**Task statement**. Filter the lines below, copying only those with the string "that".

╭─ Records to process

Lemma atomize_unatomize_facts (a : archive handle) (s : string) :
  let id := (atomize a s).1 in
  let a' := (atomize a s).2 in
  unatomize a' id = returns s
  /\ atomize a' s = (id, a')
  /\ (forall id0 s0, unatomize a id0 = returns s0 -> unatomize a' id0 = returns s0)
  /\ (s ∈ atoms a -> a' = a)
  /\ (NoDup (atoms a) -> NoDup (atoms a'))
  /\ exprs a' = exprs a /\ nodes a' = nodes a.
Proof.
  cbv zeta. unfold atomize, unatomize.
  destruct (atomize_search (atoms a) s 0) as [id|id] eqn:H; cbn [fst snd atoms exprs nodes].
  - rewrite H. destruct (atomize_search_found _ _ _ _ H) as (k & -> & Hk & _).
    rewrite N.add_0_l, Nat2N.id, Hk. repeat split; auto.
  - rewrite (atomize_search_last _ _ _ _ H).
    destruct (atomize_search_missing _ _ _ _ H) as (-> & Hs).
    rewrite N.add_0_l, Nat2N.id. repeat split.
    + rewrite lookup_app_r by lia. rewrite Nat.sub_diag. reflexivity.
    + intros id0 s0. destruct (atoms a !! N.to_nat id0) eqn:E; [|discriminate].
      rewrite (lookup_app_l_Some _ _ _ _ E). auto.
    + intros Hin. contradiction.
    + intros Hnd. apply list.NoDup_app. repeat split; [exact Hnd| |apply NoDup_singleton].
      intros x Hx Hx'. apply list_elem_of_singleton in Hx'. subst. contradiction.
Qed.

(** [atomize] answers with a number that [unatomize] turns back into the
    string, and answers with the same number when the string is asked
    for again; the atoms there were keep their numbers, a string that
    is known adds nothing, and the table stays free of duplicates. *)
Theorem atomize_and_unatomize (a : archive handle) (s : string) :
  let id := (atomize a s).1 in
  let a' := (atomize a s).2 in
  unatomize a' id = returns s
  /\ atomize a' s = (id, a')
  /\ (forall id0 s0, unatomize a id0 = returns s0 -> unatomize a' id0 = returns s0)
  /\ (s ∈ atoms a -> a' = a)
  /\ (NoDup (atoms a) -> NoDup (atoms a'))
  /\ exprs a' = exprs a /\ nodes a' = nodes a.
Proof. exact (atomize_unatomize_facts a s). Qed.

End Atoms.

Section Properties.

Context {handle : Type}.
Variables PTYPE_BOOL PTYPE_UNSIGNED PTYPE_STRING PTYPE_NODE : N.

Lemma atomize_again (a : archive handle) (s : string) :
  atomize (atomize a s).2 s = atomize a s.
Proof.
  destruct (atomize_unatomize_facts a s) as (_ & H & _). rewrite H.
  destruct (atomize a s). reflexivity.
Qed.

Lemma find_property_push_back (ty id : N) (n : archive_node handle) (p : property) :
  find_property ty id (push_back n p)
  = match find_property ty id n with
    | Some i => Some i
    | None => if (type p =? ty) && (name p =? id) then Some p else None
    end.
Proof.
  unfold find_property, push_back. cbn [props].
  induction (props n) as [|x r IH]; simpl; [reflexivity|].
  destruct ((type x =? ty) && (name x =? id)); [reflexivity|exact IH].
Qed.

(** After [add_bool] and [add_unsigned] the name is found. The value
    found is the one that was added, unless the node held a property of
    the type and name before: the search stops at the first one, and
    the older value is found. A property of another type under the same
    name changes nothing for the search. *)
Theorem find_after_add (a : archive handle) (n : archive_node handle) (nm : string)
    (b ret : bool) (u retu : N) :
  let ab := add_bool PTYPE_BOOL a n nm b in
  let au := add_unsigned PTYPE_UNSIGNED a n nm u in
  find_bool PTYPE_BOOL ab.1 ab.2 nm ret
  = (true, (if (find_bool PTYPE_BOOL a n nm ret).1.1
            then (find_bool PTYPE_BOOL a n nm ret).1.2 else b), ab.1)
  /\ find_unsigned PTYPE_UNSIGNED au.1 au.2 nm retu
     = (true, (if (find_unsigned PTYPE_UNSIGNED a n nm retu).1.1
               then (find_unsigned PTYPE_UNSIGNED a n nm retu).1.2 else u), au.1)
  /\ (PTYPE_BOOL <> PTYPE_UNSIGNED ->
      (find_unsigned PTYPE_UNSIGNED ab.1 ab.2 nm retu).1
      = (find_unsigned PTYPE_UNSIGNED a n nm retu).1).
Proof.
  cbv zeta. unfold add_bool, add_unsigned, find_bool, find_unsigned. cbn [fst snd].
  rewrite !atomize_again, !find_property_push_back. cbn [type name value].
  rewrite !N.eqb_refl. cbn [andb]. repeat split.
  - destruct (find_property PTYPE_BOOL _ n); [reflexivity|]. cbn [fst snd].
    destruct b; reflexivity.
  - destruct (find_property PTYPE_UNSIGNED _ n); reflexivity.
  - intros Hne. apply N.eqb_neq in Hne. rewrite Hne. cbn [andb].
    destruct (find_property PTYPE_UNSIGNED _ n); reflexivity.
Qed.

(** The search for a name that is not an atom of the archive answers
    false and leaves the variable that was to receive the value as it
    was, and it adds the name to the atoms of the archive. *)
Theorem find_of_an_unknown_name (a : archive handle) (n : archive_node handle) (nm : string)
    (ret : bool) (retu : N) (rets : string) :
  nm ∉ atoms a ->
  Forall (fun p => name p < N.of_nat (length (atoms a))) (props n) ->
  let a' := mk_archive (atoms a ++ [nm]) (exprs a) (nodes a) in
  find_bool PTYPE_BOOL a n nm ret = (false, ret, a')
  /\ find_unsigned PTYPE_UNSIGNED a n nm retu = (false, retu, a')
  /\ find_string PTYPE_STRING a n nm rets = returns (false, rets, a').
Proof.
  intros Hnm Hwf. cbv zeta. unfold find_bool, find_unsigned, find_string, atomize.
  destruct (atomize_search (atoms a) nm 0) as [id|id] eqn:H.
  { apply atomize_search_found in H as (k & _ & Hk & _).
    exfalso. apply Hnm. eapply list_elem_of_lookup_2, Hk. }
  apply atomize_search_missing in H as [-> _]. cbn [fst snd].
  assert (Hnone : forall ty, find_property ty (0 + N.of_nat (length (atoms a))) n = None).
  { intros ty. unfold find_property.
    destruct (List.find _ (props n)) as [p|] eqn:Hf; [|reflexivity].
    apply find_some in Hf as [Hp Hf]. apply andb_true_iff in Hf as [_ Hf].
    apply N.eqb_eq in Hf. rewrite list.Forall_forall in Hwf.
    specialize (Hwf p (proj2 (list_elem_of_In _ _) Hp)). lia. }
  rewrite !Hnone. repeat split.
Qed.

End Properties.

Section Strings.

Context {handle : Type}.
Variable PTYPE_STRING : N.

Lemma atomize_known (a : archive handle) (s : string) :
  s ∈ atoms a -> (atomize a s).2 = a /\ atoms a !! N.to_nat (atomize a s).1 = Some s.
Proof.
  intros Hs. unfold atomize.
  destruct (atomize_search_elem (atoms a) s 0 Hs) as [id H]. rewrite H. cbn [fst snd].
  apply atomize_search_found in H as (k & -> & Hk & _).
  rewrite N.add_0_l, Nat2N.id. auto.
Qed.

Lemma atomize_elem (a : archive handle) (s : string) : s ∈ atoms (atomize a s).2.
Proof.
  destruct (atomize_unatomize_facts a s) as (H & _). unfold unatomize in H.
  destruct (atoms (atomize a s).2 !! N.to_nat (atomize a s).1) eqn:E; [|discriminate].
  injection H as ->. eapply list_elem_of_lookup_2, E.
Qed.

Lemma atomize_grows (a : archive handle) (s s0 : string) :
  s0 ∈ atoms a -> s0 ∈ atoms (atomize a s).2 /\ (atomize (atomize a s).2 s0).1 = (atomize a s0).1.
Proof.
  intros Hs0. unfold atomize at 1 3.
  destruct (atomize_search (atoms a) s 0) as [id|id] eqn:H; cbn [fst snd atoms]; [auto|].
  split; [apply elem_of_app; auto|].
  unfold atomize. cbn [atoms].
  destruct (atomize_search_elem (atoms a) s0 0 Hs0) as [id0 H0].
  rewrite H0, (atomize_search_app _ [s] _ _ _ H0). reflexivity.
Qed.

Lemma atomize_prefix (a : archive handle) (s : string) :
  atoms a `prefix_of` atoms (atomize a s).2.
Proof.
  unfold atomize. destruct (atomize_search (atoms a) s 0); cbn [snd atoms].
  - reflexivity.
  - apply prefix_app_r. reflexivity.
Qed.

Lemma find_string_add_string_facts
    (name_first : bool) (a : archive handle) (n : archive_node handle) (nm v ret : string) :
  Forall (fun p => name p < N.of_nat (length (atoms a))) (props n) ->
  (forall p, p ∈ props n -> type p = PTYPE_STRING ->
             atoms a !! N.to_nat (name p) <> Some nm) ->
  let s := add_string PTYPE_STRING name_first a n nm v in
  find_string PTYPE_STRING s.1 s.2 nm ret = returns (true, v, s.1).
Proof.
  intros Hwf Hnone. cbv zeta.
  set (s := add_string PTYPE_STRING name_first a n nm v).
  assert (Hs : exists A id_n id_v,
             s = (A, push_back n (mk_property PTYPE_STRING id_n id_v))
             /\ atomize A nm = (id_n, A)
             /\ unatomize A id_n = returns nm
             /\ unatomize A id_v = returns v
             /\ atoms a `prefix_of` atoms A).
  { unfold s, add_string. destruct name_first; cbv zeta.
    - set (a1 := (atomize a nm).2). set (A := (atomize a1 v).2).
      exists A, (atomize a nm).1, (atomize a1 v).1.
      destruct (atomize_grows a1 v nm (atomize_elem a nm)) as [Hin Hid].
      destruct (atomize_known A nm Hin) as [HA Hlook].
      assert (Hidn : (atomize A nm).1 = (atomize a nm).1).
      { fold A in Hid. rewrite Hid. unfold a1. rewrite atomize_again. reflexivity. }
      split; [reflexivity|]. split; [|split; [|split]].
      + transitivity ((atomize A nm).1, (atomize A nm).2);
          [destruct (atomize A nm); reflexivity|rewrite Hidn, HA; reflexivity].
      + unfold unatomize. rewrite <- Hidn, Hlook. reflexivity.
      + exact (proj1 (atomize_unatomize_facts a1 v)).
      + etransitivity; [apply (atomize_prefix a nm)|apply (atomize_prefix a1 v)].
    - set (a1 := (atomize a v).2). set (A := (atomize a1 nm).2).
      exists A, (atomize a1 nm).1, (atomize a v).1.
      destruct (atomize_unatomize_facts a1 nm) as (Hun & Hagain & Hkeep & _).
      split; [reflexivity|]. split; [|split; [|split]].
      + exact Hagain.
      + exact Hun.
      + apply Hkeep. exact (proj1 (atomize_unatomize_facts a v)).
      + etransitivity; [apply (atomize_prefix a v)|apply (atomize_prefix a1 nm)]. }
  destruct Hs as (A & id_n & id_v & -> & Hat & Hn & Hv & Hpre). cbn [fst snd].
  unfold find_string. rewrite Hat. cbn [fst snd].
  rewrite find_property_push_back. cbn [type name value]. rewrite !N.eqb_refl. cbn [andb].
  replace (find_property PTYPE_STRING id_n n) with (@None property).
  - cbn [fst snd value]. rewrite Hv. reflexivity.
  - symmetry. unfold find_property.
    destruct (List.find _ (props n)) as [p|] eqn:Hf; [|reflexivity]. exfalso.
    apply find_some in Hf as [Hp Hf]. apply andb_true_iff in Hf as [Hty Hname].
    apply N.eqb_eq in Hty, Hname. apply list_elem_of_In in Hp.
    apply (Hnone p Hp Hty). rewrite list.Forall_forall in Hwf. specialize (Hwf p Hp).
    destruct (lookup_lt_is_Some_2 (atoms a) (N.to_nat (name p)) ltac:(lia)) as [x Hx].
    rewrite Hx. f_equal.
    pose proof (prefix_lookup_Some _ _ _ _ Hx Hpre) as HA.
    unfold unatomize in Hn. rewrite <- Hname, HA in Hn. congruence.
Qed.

╰─
╭─ Records to process

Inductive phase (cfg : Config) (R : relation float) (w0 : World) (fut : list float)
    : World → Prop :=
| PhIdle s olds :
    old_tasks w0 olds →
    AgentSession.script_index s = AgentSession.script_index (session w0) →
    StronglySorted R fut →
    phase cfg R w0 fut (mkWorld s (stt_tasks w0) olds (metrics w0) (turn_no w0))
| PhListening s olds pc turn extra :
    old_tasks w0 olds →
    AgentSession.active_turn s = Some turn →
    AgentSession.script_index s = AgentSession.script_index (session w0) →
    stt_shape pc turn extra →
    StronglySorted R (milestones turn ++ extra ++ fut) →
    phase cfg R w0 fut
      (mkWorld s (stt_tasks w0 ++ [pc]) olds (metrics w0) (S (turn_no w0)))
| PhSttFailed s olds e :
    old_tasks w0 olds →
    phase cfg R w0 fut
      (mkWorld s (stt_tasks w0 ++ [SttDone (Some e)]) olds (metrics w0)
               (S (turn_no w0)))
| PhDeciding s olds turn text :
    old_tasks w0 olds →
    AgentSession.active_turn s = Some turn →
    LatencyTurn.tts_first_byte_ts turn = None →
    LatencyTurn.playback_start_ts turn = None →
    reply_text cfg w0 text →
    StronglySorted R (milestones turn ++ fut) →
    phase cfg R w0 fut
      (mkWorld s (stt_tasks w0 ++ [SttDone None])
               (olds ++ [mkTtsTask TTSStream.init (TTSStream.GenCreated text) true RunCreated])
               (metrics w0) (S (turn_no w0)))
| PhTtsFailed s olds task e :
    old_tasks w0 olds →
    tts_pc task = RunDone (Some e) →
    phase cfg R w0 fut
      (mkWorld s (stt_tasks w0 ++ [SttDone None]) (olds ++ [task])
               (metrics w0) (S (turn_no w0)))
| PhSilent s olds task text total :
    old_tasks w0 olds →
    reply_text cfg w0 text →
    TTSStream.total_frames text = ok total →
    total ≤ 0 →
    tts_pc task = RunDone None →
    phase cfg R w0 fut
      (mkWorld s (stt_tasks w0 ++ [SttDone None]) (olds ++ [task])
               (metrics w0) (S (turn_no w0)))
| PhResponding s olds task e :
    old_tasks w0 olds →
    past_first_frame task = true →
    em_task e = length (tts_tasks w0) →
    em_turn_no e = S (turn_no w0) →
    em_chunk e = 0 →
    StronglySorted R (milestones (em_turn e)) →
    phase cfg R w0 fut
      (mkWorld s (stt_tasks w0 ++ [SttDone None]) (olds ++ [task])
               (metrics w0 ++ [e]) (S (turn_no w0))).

╰─

**Your solution**.
(** [atomize] answers with a number that [unatomize] turns back into the
    for again; the atoms there were keep their numbers, a string that
    found is the one that was added, unless the node held a property of
(** The search for a name that is not an atom of the archive answers
    false and leaves the variable that was to receive the value as it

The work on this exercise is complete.